Abstract

ATP-sensitive K⁺ channels are closed by the hypoglycemic sulfonylureas like glibenclamide (GBC) and activated by a class of vasorelaxant compounds, the K⁺ channel openers. These channels are octamers of Kir6.x and sulfonylurea receptor (SUR) subunits with 4:4 stoichiometry. The properties of the opener-sensitive K⁺ channel in the vasculature are well matched by the SUR2B/Kir6.1 channel; however, the GBC sensitivity of the recombinant channel is unknown. In binding experiments we have determined the affinity of GBC for SUR2B and the SUR2B/Kir6.1 channel and compared the results with the channel blocking potency of GBC. All experiments were performed in whole transfected human embryonic kidney cells at 37°C. The equilibrium dissociation constants (K _D) of GBC binding to SUR2B and to the SUR2B/Kir6.1 complex were determined to be 32 and 6 nM, respectively; the K _D value of the opener P1075 (N-cyano-N′-(1,1-dimethylpropyl)-N′′-3-pyridylguanidine) (≈5 nM) was, however, not affected by cotransfection.
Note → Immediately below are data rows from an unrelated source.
Definition str_strip (s : string) : string :=
  string_of_list_ascii
    (rev (lstrip (rev (lstrip (list_ascii_of_string s))))).

Fixpoint split_from (cur : list ascii) (s : list ascii) : list string :=
  match s with
  | [] =>
      match cur with
      | [] => []
      | _ => [string_of_list_ascii (rev cur)]
      end
  | c :: s' =>
      if is_space c then
        match cur with
        | [] => split_from [] s'
        | _ => string_of_list_ascii (rev cur) :: split_from [] s'
        end
      else split_from (c :: cur) s'
  end.

Definition str_split (s : string) : list string :=
  split_from [] (list_ascii_of_string s).

Definition digit (c : ascii) : option Z :=
  let n := nat_of_ascii c in
  if ((48 <=? n) && (n <=? 57))%nat then Some (Z.of_nat (n - 48)) else None.

(** Decimal digits, single underscores allowed between two digits. *)
Fixpoint digits (acc : Z) (after_digit : bool) (s : list ascii) : option Z :=
  match s with
  | [] => if after_digit then Some acc else None
  | c :: s' =>
      if Ascii.eqb c "_" then
        if after_digit then digits acc false s' else None
      else
        match digit c with
        | Some d => digits (10 * acc + d) true s'
        | None => None
        end
  end.

Definition int_of_str (s : string) : outcome Z :=
  let body := list_ascii_of_string (str_strip s) in
  let signed :=
    match body with
    | c :: ds =>
        if Ascii.eqb c "-" then Z.opp <$> digits 0 false ds
        else if Ascii.eqb c "+" then digits 0 false ds
        else digits 0 false body
    | [] => None
    end in
  match signed with
  | Some z => Returned z
  | None => Raised ValueError
  end.

End Py.
Import Py.

(** A call that either returns or raises [Exception(message)]. *)
Inductive or_exception (A : Type) : Type :=
  | Result (a : A)
  | Exception (message : string).
Global Arguments Result {A} a.
Global Arguments Exception {A} message.

(** ** Interfaces to the libraries *)

(** [sklearn.utils.shuffle(arrays, random_state=seed)] for a seed sklearn
    accepts: a list holding the same elements in a pseudo-random order
    that depends on the length and the seed only. *)
Class SklearnShuffle := {
  random_state : Type;
  shuffle : list Z -> random_state -> list Z;
  shuffle_perm : forall l seed, shuffle l seed ≡ₚ l;
}.

(** float32 tensors and the Python floats they are built from and compared
    with.  A position is a row of three float32. *)
Class TorchFloat := {
  double : Type;
  float32 : Type;
  to_float32 : double -> float32;
  fsub : float32 -> float32 -> float32;
  norm3 : float32 * float32 * float32 -> float32;
  le_scalar : float32 -> double -> bool;
}.

(** [tensor.argsort()]: the indices that put the keys in ascending order.
    The order among equal keys is not specified. *)
Class TorchSort := {
  argsort : list Z -> list Z;
  argsort_perm : forall keys, argsort keys ≡ₚ arange (len keys);
  argsort_sorted : forall keys,
    exists sorted, gather keys (argsort keys) = Returned sorted /\ Sorted Z.le sorted;
}.

(** [BOND_TYPES] of the chem module: a code for each RDKit bond type. *)
Class BondTable := {
  BondType : Type;
  BOND_TYPES : BondType -> Z;
}.

(** [np.random.seed(42); np.random.permutation(n)]: the integers below
    [n] in a pseudo-random order that depends on [n] only. *)
Class NumpyPermutation := {
  permutation : Z -> list Z;
  permutation_perm : forall n, permutation n ≡ₚ arange n;
}.

(** ** DatasetSplitter *)

Record split_dict := { train : list Z; valid : list Z; test : list Z }.

Module QM93D.
Section get_idx_split.
Context `{SklearnShuffle}.

Definition get_idx_split (data_size train_size valid_size : Z)
    (seed : random_state) : outcome split_dict :=
  let ids := shuffle (arange data_size) seed in
  let train_idx := slice ids None (Some train_size) in
  let val_idx := slice ids (Some train_size) (Some (train_size + valid_size)) in
  let test_idx := slice ids (Some (train_size + valid_size)) None in
  Returned {| train := train_idx; valid := val_idx; test := test_idx |}.

End get_idx_split.

Section get_half_split.
Context `{NumpyPermutation}.

Definition get_half_split (data_size : Z) (dataset : string)
    : or_exception (list Z) :=
  let fixed_perm := permutation data_size in
  if String.eqb dataset "qm9_second_half" then
    Result (slice fixed_perm (Some (data_size / 2)) None)
  else if String.eqb dataset "qm9_first_half" then
    Result (slice fixed_perm (Some 0) (Some (data_size / 2)))
  else Exception "Wrong dataset name".

End get_half_split.
End QM93D.

Module TheMainDataset.
Section get_idx_split.
Context `{SklearnShuffle}.

Definition get_idx_split (data_size train_size valid_size : Z)
    (seed : random_state) : outcome split_dict :=
  let ids := shuffle (arange data_size) seed in
  let train_idx := slice ids None (Some train_size) in
  let val_idx := slice ids (Some train_size) (Some (train_size + valid_size)) in
  let test_idx := slice ids (Some (train_size + valid_size)) None in
  Returned {| train := train_idx; valid := val_idx; test := test_idx |}.

End get_idx_split.
End TheMainDataset.

Module Geom.
Section get_idx_split.
Context `{SklearnShuffle}.

Definition get_idx_split (data_size train_size valid_size : Z)
    (seed : random_state) : outcome split_dict :=
  let ids := shuffle (arange data_size) seed in
  let train_idx := slice ids None (Some train_size) in
  let val_idx := slice ids (Some train_size) (Some (train_size + valid_size)) in
  let test_idx := slice ids (Some (train_size + valid_size)) None in
  Returned {| train := train_idx; valid := val_idx; test := test_idx |}.

End get_idx_split.

Section get_half_split.
Context `{NumpyPermutation}.
Lemma generate_building titles root item :
  titlesOf item ⊆ titles → GenerateSpec titles root item.
Proof.
  induction item as [t pos chs IH] using OutlineItemData_forall_ind.
  intros Hsub level ctx h HB.
  set (item := mkOutlineItemData t pos chs) in *.
  assert (Ht : t ∈ titles) by (apply Hsub; simpl; left).
  assert (Hchs : Forall (GenerateSpec titles root) chs).
  { apply Forall_forall. intros c Hc.
    rewrite Forall_forall in IH. apply IH; [done|].
    intros u Hu. apply Hsub. simpl. right.
    apply elem_of_flat_map. eauto. }
  destruct (Building_parent_bounds _ _ _ HB) as (Hrp & Hpi & Hil).
  set (N := length (doc h)).
  (* the outline container *)
  destruct (newOutlineDiv_building titles root h ctx t HB Ht)
    as (h1 & R1 & B1 & S1 & T1 & L1 & C1 & PN & AN & O1).
  (* stubs before this node *)
  destruct (spliceCanvas_building titles root h1 ctx (GenContext.posOf item) B1)
    as (h2 & k & R2 & B2 & S2 & T2 & L2 & C2 & O2 & P2).
  set (ctx1 := with_populateCnt _ ctx) in *.
  (* title and attachment *)
  destruct (attach_building titles root h2 ctx1 t level N B2)
    as (h3 & h4 & R3 & R4 & B4 & Sq & SqN & S4 & T4 & L4 & C4 & O4); try done.
  { simpl. unfold N. lia. }
  { unfold N. lia. }
  { rewrite C2 by (unfold N; lia). rewrite C1. by apply childrenOf_ge. }
  { rewrite P2 by lia. done. }
  { rewrite (step_attrs _ _ S2) by lia. done. }
  { rewrite O2, O1. intros [Hin|Hin]%elem_of_app.
    - eapply documentOrder_lt in Hin; [|exact (building_grown _ _ _ HB)]. unfold N in Hin. lia.
    - apply elem_of_seq in Hin. unfold N in Hin. lia. }
  (* the children *)
  set (ctx5 := with_insertionPoint N (with_parent N (with_lastVisit (Some N) ctx1))) in *.
  destruct (generateEach_building titles root (level + 1)%Z chs Hchs ctx5 h4 B4)
    as (ctx6 & h5 & R5 & B5 & P5 & LO5 & V5 & S5 & T5 & A5 & C5).
  { intros v [= <-]. apply Spine_here. }
  (* the title made clickable *)
  destruct (makeClickable_building root h5 ctx6
              (bool_decide (Z.max 0 (GenContext.posOf item - populateCnt ctx)
                            + Z.of_nat (length (children item)) > 0)%Z)
              (length (doc h2)) B5)
    as (h6 & R6 & B6 & S6 & L6 & C6 & O6).
  exists N, (with_parent (parent ctx1) (with_insertionPoint (insertionPoint ctx1) ctx6)), h6.
  assert (HS : Step h h6) by eauto 10 using Step_trans.
  assert (Hf4 : Forward root (Dom.childrenOf (doc h4)) (length (doc h4))).
  { apply (grown_forward _ _ _ (building_grown _ _ _ B4)). }
  assert (Hch64 : ∀ y, y < N → Dom.childrenOf (doc h6) y = Dom.childrenOf (doc h4) y).
  { intros y Hy. rewrite C6. apply C5. simpl. done. }
  split_and!.
  - clear -R1 R2 R3 R4 R5 R6. subst ctx5 ctx1 N.
    rewrite generate_run. unfold bind.
    change (title item) with t. change (children item) with chs. rewrite R1.
    cbv zeta. rewrite R2, R3, R4.
    change (children item) with chs in R6.
    rewrite eachChild_generateEach. rewrite R5, R6. reflexivity.
  - destruct B6 as [G6 N6 _ I6 A6 H6 D6]. split; simpl; try done.
    + eapply (Spine_frame root (Dom.childrenOf (doc h4))); [exact Hf4|lia| |exact Sq].
      intros y Hy. apply Hch64. simpl in Hy. unfold N. lia.
    + eapply (Spine_frame root (Dom.childrenOf (doc h4))); [exact Hf4|done| |exact SqN].
      intros y Hy. by apply Hch64.
  - done.
  - destruct V5 as [v Hv]; [by eexists|]. exists v. split; [done|].
    eapply (Spine_frame root (Dom.childrenOf (doc h5)));
      [apply (grown_forward _ _ _ (building_grown _ _ _ B5))| | |].
    + unfold N. lia.
    + intros y Hy. apply C6.
    + eapply Spine_trans; [|by apply LO5].
      pose proof (building_point _ _ _ B5) as HH. rewrite P5 in HH. exact HH.
  - done.
  - assert (T12 : FreshTagged titles h h2) by eauto using FreshTagged_trans.
    assert (T14 : FreshTagged titles h h4) by eauto using FreshTagged_trans, Step_trans.
    assert (T15 : FreshTagged titles h h5)
      by (eapply FreshTagged_trans; [| |exact T14|]; eauto 10 using Step_trans).
    eapply FreshTagged_trans; [| |exact T15|]; eauto 10 using Step_trans.
    by apply FreshTagged_refl.
  - destruct A5 as [K5 N5]. rewrite O2, O1 in O4.
    split; intros y Hy; rewrite O6.
    + apply K5. rewrite O4. apply elem_of_app. left. apply elem_of_app. by left.
    + destruct (decide (y < length (doc h4))) as [Hy4|Hy4]; [|apply N5; lia].
      apply K5. rewrite O4, L4, L2, L1 in *. fold N in Hy4 |- *.
      destruct (decide (y = N)) as [->|HyN].
      { apply elem_of_app. right. left. }
      destruct (decide (y = S N + k)) as [->|Hys].
      { apply elem_of_app. right. right. left. }
      apply elem_of_app. left. apply elem_of_app. right.
      apply elem_of_seq. unfold N in *. lia.
  - intros y Hy. rewrite Hch64 by (unfold N; lia).
    rewrite C4 by done. rewrite C2 by lia. apply C1.
Qed.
In whole cell voltage-clamp experiments, GBC inhibited the SUR2B/Kir6.1 channel with IC₅₀ ≈ 43 nM. The data show that, in the intact cell: 1) SUR2B, previously considered to be a low-affinity SUR, has a rather high affinity for GBC; 2) coexpression with the inward rectifier Kir6.1 increases the affinity of SUR2B for GBC; 3) the recombinant channel exhibits the same GBC affinity as the opener-sensitive K⁺ channel in vascular tissue; and 4) theK _D value of GBC binding to the octameric channel is 7 times lower than the IC₅₀ value for channel inhibition. The latter finding suggests that occupation of all four GBC sites per channel is required for channel closure.